Stored data
*** Block opens ***
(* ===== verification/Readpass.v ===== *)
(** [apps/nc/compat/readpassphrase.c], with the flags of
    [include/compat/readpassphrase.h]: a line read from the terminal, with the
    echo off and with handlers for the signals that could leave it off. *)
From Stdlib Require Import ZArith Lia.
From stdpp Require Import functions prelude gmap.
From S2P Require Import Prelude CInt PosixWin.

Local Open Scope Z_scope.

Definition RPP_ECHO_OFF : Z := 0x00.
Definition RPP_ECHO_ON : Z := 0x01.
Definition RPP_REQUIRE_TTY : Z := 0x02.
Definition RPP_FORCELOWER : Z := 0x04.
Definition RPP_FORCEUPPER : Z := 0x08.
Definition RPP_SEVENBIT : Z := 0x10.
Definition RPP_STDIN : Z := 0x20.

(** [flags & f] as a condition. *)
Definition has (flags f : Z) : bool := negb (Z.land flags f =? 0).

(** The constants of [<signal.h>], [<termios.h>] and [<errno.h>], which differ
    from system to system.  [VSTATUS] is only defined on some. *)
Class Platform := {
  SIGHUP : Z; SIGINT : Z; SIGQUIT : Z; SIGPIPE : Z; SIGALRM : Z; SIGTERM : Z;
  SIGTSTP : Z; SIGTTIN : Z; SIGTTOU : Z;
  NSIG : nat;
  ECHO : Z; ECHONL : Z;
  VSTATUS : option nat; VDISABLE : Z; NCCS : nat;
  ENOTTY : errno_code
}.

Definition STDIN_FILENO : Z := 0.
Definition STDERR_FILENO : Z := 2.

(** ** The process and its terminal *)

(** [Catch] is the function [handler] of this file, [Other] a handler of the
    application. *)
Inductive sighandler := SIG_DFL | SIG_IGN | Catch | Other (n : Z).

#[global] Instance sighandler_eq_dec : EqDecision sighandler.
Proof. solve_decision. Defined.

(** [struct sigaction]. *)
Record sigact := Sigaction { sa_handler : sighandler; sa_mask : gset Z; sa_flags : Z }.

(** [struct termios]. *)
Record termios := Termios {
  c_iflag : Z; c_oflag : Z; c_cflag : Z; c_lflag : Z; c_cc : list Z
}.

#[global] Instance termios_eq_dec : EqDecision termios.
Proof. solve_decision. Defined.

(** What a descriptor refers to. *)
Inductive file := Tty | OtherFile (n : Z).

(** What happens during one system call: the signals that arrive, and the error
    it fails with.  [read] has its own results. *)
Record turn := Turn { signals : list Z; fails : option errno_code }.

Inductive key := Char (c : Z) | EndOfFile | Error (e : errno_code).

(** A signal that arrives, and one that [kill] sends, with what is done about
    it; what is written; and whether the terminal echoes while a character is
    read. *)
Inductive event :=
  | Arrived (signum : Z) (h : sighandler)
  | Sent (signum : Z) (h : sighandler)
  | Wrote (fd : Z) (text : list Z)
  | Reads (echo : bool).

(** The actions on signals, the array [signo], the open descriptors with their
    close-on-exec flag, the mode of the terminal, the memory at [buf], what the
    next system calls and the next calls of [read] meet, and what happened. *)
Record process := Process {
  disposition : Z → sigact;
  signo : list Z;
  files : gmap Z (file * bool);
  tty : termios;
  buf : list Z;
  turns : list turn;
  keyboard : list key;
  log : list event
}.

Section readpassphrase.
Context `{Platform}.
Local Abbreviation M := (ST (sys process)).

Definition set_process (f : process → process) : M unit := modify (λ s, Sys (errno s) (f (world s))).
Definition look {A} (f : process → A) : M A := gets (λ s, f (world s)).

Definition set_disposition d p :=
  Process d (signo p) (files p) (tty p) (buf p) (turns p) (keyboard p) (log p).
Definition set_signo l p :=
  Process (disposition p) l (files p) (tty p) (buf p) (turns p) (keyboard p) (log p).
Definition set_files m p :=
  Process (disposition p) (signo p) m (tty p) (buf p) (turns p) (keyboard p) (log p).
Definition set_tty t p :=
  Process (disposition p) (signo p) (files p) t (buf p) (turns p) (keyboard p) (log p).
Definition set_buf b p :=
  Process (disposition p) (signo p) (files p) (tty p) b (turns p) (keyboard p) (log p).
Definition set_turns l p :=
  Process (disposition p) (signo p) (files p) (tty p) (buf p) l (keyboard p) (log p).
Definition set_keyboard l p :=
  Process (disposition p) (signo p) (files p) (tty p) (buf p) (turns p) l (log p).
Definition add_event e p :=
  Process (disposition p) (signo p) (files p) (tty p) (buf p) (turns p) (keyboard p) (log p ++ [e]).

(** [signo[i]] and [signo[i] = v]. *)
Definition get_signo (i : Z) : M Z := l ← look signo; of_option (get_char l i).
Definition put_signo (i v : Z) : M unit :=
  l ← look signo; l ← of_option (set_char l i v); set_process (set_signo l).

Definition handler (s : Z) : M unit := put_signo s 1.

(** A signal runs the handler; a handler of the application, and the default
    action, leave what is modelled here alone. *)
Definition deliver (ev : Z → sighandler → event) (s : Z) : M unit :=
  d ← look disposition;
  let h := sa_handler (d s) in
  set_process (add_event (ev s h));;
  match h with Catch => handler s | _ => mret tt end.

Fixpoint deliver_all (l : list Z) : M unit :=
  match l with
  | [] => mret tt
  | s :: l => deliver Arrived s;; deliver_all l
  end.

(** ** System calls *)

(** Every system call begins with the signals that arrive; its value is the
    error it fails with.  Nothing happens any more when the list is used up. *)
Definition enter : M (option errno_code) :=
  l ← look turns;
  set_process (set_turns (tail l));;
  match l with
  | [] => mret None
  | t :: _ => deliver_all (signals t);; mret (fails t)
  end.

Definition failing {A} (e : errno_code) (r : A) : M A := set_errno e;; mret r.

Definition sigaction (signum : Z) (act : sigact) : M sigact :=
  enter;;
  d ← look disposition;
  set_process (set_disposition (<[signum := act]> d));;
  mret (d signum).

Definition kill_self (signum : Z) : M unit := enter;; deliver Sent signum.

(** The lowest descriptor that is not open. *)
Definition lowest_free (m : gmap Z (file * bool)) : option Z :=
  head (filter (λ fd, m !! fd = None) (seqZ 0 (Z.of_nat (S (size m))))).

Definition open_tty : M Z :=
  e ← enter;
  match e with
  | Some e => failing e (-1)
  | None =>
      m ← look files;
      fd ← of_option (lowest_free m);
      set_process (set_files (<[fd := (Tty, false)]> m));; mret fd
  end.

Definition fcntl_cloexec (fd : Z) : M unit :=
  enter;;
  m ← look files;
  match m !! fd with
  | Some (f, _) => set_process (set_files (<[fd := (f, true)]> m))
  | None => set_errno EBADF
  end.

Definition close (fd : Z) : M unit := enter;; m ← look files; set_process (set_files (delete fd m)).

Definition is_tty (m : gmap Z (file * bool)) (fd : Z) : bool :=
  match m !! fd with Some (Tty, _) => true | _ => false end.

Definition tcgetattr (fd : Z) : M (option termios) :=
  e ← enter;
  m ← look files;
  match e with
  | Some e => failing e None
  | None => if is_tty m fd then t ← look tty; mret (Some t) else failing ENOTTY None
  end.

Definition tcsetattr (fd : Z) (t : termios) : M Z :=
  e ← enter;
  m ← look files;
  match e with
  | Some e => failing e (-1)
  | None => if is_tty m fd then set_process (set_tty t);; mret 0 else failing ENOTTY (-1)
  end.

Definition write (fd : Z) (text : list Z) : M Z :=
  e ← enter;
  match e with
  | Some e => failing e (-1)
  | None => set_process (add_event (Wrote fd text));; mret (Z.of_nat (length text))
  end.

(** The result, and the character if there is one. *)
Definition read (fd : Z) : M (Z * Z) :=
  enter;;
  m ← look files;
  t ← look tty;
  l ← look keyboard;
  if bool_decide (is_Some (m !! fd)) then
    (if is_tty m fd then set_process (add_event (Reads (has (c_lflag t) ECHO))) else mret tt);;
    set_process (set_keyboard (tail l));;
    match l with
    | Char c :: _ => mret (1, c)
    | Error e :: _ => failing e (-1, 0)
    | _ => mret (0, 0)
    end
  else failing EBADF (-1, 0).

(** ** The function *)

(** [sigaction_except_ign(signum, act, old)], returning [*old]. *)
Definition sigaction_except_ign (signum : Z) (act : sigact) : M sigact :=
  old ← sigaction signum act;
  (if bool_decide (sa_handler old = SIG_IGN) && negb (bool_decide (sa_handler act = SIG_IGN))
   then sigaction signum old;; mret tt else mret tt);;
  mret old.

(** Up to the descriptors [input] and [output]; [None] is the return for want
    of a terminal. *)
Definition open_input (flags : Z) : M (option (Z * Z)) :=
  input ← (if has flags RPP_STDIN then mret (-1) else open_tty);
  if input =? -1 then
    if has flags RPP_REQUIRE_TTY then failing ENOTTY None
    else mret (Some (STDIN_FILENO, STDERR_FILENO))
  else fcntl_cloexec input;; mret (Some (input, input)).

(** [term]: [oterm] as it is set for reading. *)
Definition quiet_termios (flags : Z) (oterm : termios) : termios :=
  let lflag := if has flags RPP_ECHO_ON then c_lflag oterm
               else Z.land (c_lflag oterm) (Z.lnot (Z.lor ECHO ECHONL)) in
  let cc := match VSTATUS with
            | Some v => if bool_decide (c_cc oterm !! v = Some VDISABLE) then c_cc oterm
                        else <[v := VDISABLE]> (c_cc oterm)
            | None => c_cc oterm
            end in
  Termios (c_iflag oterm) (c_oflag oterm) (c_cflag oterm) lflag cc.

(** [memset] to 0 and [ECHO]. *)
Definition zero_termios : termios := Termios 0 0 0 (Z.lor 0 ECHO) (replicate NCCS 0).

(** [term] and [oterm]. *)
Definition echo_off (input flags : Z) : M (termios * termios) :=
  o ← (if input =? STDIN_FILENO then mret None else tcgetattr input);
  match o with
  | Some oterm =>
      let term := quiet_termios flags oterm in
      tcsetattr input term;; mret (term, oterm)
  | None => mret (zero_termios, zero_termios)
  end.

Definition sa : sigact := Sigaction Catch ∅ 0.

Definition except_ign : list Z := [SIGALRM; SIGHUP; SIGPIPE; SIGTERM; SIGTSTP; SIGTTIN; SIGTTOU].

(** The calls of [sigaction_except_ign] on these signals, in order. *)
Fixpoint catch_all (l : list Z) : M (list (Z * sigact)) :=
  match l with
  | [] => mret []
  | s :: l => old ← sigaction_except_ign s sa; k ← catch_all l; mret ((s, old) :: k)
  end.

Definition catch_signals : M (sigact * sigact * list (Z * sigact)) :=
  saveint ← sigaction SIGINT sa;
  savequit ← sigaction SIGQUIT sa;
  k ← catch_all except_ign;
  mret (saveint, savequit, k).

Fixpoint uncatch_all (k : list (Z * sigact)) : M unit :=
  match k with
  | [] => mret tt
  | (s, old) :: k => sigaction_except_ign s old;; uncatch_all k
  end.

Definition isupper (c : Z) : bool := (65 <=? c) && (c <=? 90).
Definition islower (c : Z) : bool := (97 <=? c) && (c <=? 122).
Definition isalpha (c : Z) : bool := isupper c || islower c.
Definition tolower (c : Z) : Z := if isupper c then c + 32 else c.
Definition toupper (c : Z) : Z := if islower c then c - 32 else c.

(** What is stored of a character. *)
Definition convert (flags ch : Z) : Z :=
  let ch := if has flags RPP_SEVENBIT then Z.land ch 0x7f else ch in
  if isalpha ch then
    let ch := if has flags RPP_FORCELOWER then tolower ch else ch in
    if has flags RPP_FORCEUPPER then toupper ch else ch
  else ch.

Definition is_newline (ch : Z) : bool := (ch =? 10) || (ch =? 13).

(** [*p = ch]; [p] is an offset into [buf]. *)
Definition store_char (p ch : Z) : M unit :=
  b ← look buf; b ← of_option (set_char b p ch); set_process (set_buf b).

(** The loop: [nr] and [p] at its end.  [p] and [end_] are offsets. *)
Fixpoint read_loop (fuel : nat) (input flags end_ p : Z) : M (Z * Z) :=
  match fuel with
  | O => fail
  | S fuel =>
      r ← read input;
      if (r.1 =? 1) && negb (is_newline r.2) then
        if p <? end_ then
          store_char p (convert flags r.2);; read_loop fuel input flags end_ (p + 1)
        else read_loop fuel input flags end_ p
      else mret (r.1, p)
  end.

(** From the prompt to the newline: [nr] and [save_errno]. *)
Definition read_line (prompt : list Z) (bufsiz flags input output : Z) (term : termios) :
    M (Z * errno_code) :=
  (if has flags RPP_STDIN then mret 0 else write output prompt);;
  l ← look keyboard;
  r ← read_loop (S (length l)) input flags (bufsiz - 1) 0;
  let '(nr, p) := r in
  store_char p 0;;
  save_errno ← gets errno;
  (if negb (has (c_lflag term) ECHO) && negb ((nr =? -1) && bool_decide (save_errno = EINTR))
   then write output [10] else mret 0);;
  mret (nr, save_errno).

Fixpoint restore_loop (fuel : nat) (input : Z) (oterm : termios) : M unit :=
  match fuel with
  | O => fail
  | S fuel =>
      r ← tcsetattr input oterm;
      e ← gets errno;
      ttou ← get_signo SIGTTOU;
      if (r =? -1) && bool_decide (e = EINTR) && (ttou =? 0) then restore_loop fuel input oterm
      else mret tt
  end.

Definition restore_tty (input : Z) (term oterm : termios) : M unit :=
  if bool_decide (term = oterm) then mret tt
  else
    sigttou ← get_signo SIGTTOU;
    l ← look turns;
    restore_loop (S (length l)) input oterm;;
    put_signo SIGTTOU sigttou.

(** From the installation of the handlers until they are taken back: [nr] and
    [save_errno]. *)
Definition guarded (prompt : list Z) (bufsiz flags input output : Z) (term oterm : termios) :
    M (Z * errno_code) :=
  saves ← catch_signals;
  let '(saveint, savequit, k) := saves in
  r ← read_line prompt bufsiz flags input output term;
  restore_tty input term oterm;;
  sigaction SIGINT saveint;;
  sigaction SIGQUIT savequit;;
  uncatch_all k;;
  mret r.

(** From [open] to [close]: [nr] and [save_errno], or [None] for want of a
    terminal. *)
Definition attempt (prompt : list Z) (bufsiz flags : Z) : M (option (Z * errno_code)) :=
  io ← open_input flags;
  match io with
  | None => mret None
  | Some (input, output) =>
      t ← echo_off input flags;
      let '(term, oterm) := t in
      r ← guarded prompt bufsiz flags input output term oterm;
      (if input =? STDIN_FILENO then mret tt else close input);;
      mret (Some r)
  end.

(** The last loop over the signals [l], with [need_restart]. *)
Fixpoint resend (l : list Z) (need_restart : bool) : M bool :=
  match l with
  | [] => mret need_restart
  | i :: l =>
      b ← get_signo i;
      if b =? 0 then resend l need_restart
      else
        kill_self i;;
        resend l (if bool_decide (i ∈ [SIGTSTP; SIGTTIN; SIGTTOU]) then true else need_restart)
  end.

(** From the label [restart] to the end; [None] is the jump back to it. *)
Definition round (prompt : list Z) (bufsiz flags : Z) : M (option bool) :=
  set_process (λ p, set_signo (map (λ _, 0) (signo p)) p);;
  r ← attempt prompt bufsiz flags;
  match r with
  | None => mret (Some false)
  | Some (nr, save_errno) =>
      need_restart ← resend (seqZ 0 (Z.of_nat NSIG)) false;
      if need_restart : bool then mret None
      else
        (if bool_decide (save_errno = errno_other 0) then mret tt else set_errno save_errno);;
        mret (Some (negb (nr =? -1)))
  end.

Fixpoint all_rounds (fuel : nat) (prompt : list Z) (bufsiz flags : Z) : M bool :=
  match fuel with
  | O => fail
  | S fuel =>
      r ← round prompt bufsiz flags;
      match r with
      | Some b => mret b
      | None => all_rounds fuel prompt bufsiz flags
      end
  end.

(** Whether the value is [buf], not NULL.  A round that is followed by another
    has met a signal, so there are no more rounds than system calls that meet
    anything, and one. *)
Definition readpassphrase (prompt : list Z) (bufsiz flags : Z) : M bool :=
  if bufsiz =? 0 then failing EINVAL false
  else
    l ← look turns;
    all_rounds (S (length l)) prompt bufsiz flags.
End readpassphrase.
*** Block closes ***
• Exercise brief
Print again the lines of the entries above that fall between the line holding "(if is_tty m" and the line holding "old ← sigaction signum act;", inclusive, exactly as they stand.

• Reply
    (if is_tty m fd then set_process (add_event (Reads (has (c_lflag t) ECHO))) else mret tt);;
    set_process (set_keyboard (tail l));;
    match l with
    | Char c :: _ => mret (1, c)
    | Error e :: _ => failing e (-1, 0)
    | _ => mret (0, 0)
    end
  else failing EBADF (-1, 0).

(** ** The function *)

(** [sigaction_except_ign(signum, act, old)], returning [*old]. *)
Definition sigaction_except_ign (signum : Z) (act : sigact) : M sigact :=
  old ← sigaction signum act;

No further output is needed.